(WHAT IS BEING ASKED):
Please give the number of lines in the entries below that hold "mkHttpClient", with no other words.

[Collected data]
*****
(** *** NewClient *)

(** C5. Where net/url parses the two base URLs, [NewClient] gives a
    client on the JSON base URL for an empty format and for every format
    other than "xml", and a client on the XML base URL for the format
    "xml". *)
Theorem NewClient_baseURL (a : App) (json xml : URL) :
  url_Parse "https://api.authy.com/protected/json/" = Ok json ->
  url_Parse "https://api.authy.com/protected/xml/" = Ok xml ->
  (ApiFormat a = "" -> NewClient a = Some (mkClient (mkHttpClient 20) a json))
  /\ (ApiFormat a = "xml" -> NewClient a = Some (mkClient (mkHttpClient 20) a xml))
  /\ (ApiFormat a <> "xml" -> NewClient a = Some (mkClient (mkHttpClient 20) a json)).
Proof.
  intros Hjson Hxml. unfold NewClient, baseUrl.
  change ("https://api.authy.com/protected/" +:+ "json/")
    with "https://api.authy.com/protected/json/".
  change ("https://api.authy.com/protected/" +:+ "xml/")
    with "https://api.authy.com/protected/xml/".
  repeat split.
  - intros Hformat. rewrite Hformat.
    destruct (decide ("" = "xml")); [done|]. by rewrite Hjson.
  - intros Hformat.
    destruct (decide (ApiFormat a = "xml")); [|done]. by rewrite Hxml.
  - intros Hformat.
    destruct (decide (ApiFormat a = "xml")); [done|]. by rewrite Hjson.
Qed.

(** *** SendOTPWithAction *)

(** C7, as the code has it.  [SendOTPWithAction] is a [Get] on the path
    built from its arguments.  With an empty action the path is exactly
    [sms/{id}], whatever the action message; a non-empty action is
    appended as written behind [?action=]; a non-empty action message is
    appended as written behind [&action_message=] when the action is
    non-empty too. *)
Theorem SendOTPWithAction_request_path (c : Client) (authyUserID : int64)
    (action actionMessage : string) (w : World) :
  let path := SendOTPWithAction_path authyUserID action actionMessage in
  SendOTPWithAction c authyUserID action actionMessage w
  = Get c path new_ResponseMessage w
  /\ (action = "" -> path = "sms/" +:+ fmt.d authyUserID)
  /\ (action <> "" -> actionMessage = "" ->
      path = ("sms/" +:+ fmt.d authyUserID) +:+ "?action=" +:+ action)
  /\ (action <> "" -> actionMessage <> "" ->
      path = (("sms/" +:+ fmt.d authyUserID) +:+ "?action=" +:+ action)
             +:+ "&action_message=" +:+ actionMessage).
Proof.
  cbv zeta. split; [|unfold SendOTPWithAction_path, fmt.s; repeat split].
  - unfold SendOTPWithAction, bind.
    destruct (Get c _ new_ResponseMessage w) as [[msg [err|]] w']; reflexivity.
  - intros Haction. by destruct (decide (action <> "")).
  - intros Haction Hmessage.
    destruct (decide (action <> "")); [|done].
    by destruct (decide (actionMessage <> "")).
  - intros Haction Hmessage.
    destruct (decide (action <> "")); [|done].
    by destruct (decide (actionMessage <> "")).
Qed.

(** *** NewRequest *)

Lemma default_method_given (method : string) :
  method <> "" -> default_method method = method.
Proof. intros Hgiven. unfold default_method. by destruct (decide (method = "")). Qed.

Lemma Header_Add_fresh (key value : string) (h : Header) :
  h !! key = None -> Header_Add key value h = <[key := [value]]> h.
Proof. intros Hfresh. unfold Header_Add. by rewrite Hfresh. Qed.

Lemma Values_Add_fresh (key value : string) (v : Values) :
  v !! key = None -> Values_Add key value v = <[key := [value]]> v.
Proof. intros Hfresh. unfold Values_Add. by rewrite Hfresh. Qed.

Lemma standard_headers_added (secret : string) :
  Header_Add "X-Authy-API-Key" secret
    (Header_Add "User-Agent" "authy-go-client"
       (Header_Add "Accept" "application/json"
          (Header_Add "Content-Type" "application/x-www-form-urlencoded" ∅)))
  = standard_headers secret.
Proof.
  unfold standard_headers.
  rewrite (Header_Add_fresh "Content-Type") by done.
  rewrite (Header_Add_fresh "Accept") by done.
  rewrite (Header_Add_fresh "User-Agent") by done.
  rewrite (Header_Add_fresh "X-Authy-API-Key") by done.
  reflexivity.
Qed.
Lemma revision_loop_without_scores rst data_key n_revision topk fuel t i st t' st' :
  (forall x p, nth_error (edit_ppl st) x = Some p -> p = []) ->
  revision_loop rst fuel data_key n_revision topk t i st = (t', Ok st') ->
  (exists ppl, rst t (seed_sentences st) (vocab_to_keep st) topk = Ok ([], ppl))
  /\ data_index st' = [] /\ output_dict st' = output_dict st.
Proof.
  intros Hnone H. destruct fuel as [|fuel]; cbn in H; [discriminate|].
  destruct (rst t _ _ topk) as [[best_edit ppl]|e]; [|discriminate].
  destruct (revision_round data_key (best_edit, ppl) st) as [st1|e] eqn:Hround;
    [|discriminate].
  destruct (@revision_round_without_scores _ _ _ _ _ Hnone Hround)
    as (-> & Hs & Hd & Ho).
  rewrite Hs in H. cbn in H. injection H as <- <-.
  split; [now exists ppl | now split].
Qed.

(** X6.  Called with seed sentences (and [word_pairs=[]], which line 240
    needs), [generate] never returns an entry: every candidate enters the
    revision loop with an empty score history, whose last item line 292 reads,
    so the call raises unless the backend's first answer holds no sentence,
    and then the dictionary returned is empty. *)
Theorem generate_seed_sentences_no_entry
        mask_token rst fuel stdin word_pairs seeds vocab n_revision topk
        n_blank n_blank_b n_blank_e t out :
  ss_truthy seeds = true ->
  generate mask_token rst fuel stdin word_pairs seeds vocab n_revision topk
           n_blank n_blank_b n_blank_e
  = (t, Ok out) ->
  out = []
  /\ exists ppl, rst 0 (candidate_keys word_pairs seeds) vocab topk = Ok ([], ppl).
Proof.
  intros Hss Hgen. apply generate_ok_inv in Hgen.
  destruct Hgen as (t0 & data_key & st0 & st & kvs & Hinit & Hloop & Hent & ->).
  unfold initial_state in Hinit. unfold candidate_keys. rewrite Hss in *.
  destruct (wp_truthy word_pairs); [discriminate|].
  injection Hinit as <- <- <-.
  apply revision_loop_without_scores in Hloop.
  - destruct Hloop as ((ppl & Hrst) & Hd & Ho). cbn in Hrst, Ho.
    rewrite Hd in Hent. cbn in Hent. injection Hent as <-.
    rewrite Ho. split; [reflexivity | now exists ppl].
  - cbn [edit_ppl]. intros x p Hp. apply nth_error_In in Hp.
    now apply repeat_spec in Hp.
Qed.
Lemma excluded_no_requests (s : State) (u : string) :
  Inv config baseUrl s -> isUrlExcluded config u = true ->
  (u ∉ visitedUrls s) /\ requests_for u s = [].
Proof.
  intros I Hex.
  assert (u ∉ visitedUrls s) as Hv.
  { intros Hv. pose proof (inv_visited_admitted _ _ _ I u Hv) as Ha.
    apply shouldCrawlUrl_not_excluded in Ha. congruence. }
  split; [exact Hv|].
  destruct (requests_for u s) as [|[[i m] v] l] eqn:E; [reflexivity|].
  assert ((i, m, v) ∈ requests_for u s) as Hin by (rewrite E; left).
  unfold requests_for in Hin. apply list_elem_of_filter in Hin as [Hu Hin].
  simpl in Hu. subst v. destruct Hv. eapply inv_req_visited; eauto.
Qed.

(** C1.  In every run and for every URL: all requests for the URL are made
    by one and the same [checkUrl] call (a HEAD and, for a page that is to
    be expanded, the GET that follows it), and the URL is in [visitedUrls]
    whenever a request for it exists.  The call that passes admission on a
    URL not yet visited adds it to [visitedUrls] in that very segment, the
    segment that makes its first request.  A call that comes to a URL
    already visited changes neither [visitedUrls] nor the request log, adds
    its referrer (when it has one) to the URL's set of source pages, and
    never makes a request later in the run. *)
Theorem fetch_at_most_once (db : Redis) (s : State) :
  reachable config baseUrl db s ->
  (forall i j m m' u,
      (i, m, u) ∈ requests s -> (j, m', u) ∈ requests s -> i = j)
  /\ (forall u, (length (requests_for u s) <= 2)%nat)
  /\ (forall i m u, (i, m, u) ∈ requests s -> u ∈ visitedUrls s)
  /\ (forall i job now s',
         jobs s !! i = Some job -> job_pc job = AtAdmission ->
         shouldCrawlUrl config (job_url job) (job_depth job) = true ->
         job_url job ∉ visitedUrls s ->
         step config baseUrl s (Resume i now) = Some s' ->
         visitedUrls s' = {[job_url job]} ∪ visitedUrls s
         /\ forall r, r ∈ requests s' -> r ∈ requests s \/ r.1.1 = i)
  /\ (forall i job now s',
         jobs s !! i = Some job -> job_pc job = AtAdmission ->
         job_url job ∈ visitedUrls s ->
         step config baseUrl s (Resume i now) = Some s' ->
         visitedUrls s' = visitedUrls s
         /\ requests s' = requests s
         /\ (task_referrer (job_task job) <> EmptyString ->
             task_referrer (job_task job)
               ∈ sMembers (redis s')
                   (redisKeyPrefix config +:+ "sources:" +:+ base64 (job_url job)))
         /\ forall ls s'',
             run config baseUrl s' ls = Some s'' -> requests_by i s'' = []).
Proof.
  intros R. pose proof (reachable_inv _ _ _ _ R) as I.
  split; [exact (inv_unique _ _ _ I)|].
  split; [intros u; now apply requests_for_two|].
  split; [exact (inv_req_visited _ _ _ I)|].
  split.
  - intros i job now s' Hjob Hpc Hadm Hnew Hstep.
    apply step_Resume in Hstep as (job2 & Hjob2 & [[Hpc2 _]|(e & He & ->)]);
      rewrite Hjob in Hjob2; injection Hjob2 as <-; [congruence|].
    rewrite Hpc in He. unfold resume in He.
    unfold job_url, job_depth in *. rewrite Hadm in He. simpl in He.
    rewrite bool_decide_eq_false_2 in He by exact Hnew.
    destruct (Js.startsWith (task_url (job_task job)) "data:image" && skipDataImages config);
      injection He as <-; simpl.
    + split; [reflexivity|]. intros r Hr. now left.
    + split; [reflexivity|]. intros r Hr. apply elem_of_cons in Hr as [->|Hr]; auto.
  - intros i job now s' Hjob Hpc Hold Hstep.
    assert (shouldCrawlUrl config (job_url job) (job_depth job) = true) as Hadm.
    { pose proof (inv_visited_admitted _ _ _ I _ Hold) as H0.
      apply shouldCrawlUrl_at_depth; [exact H0|].
      pose proof (shouldCrawlUrl_depth _ _ _ H0).
      destruct (inv_job_depth _ _ _ I i job Hjob) as [_ [Hd|Hd]]; lia. }
    apply step_Resume in Hstep as (job2 & Hjob2 & [[Hpc2 _]|(e & He & ->)]);
      rewrite Hjob in Hjob2; injection Hjob2 as <-; [congruence|].
    rewrite Hpc in He. unfold resume in He.
    unfold job_url, job_depth in *. rewrite Hadm in He. simpl in He.
    rewrite bool_decide_eq_true_2 in He by exact Hold.
    assert (winding_up (e_pc e) = true /\ e_visit e = None /\ e_request e = None
            /\ (task_referrer (job_task job) <> EmptyString ->
                e_send e = [SADD (redisKeyPrefix config +:+ "sources:"
                                  +:+ base64 (task_url (job_task job)))
                                 (task_referrer (job_task job))]))
      as (Hw & Hv & Hr & Hs).
    { destruct (String.eqb_spec (task_referrer (job_task job)) EmptyString) as [E|E];
        simpl in He; injection He as <-; simpl; repeat split; congruence. }
    split; [simpl; now rewrite Hv|].
    split; [simpl; now rewrite Hr|].
    split.
    + intros Href. simpl. rewrite (Hs Href). simpl. unfold sMembers at 1. simpl.
      rewrite lookup_insert_eq. simpl. apply elem_of_union_l, elem_of_singleton. reflexivity.
    + intros ls s'' Hrun.
      assert (jobs (perform i (job_task job) e s) !! i
              = Some {| job_task := job_task job; job_pc := e_pc e |}) as Hi.
      { apply (perform_jobs s i job e Hjob). left. auto. }
      rewrite (winding_up_run _ _ _ _ _ _ _ Hrun Hi Hw).
      rewrite (perform_requests_by s i job e), Hr.
      eapply inv_fresh; eauto.
Qed.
*****
(REPLY):
3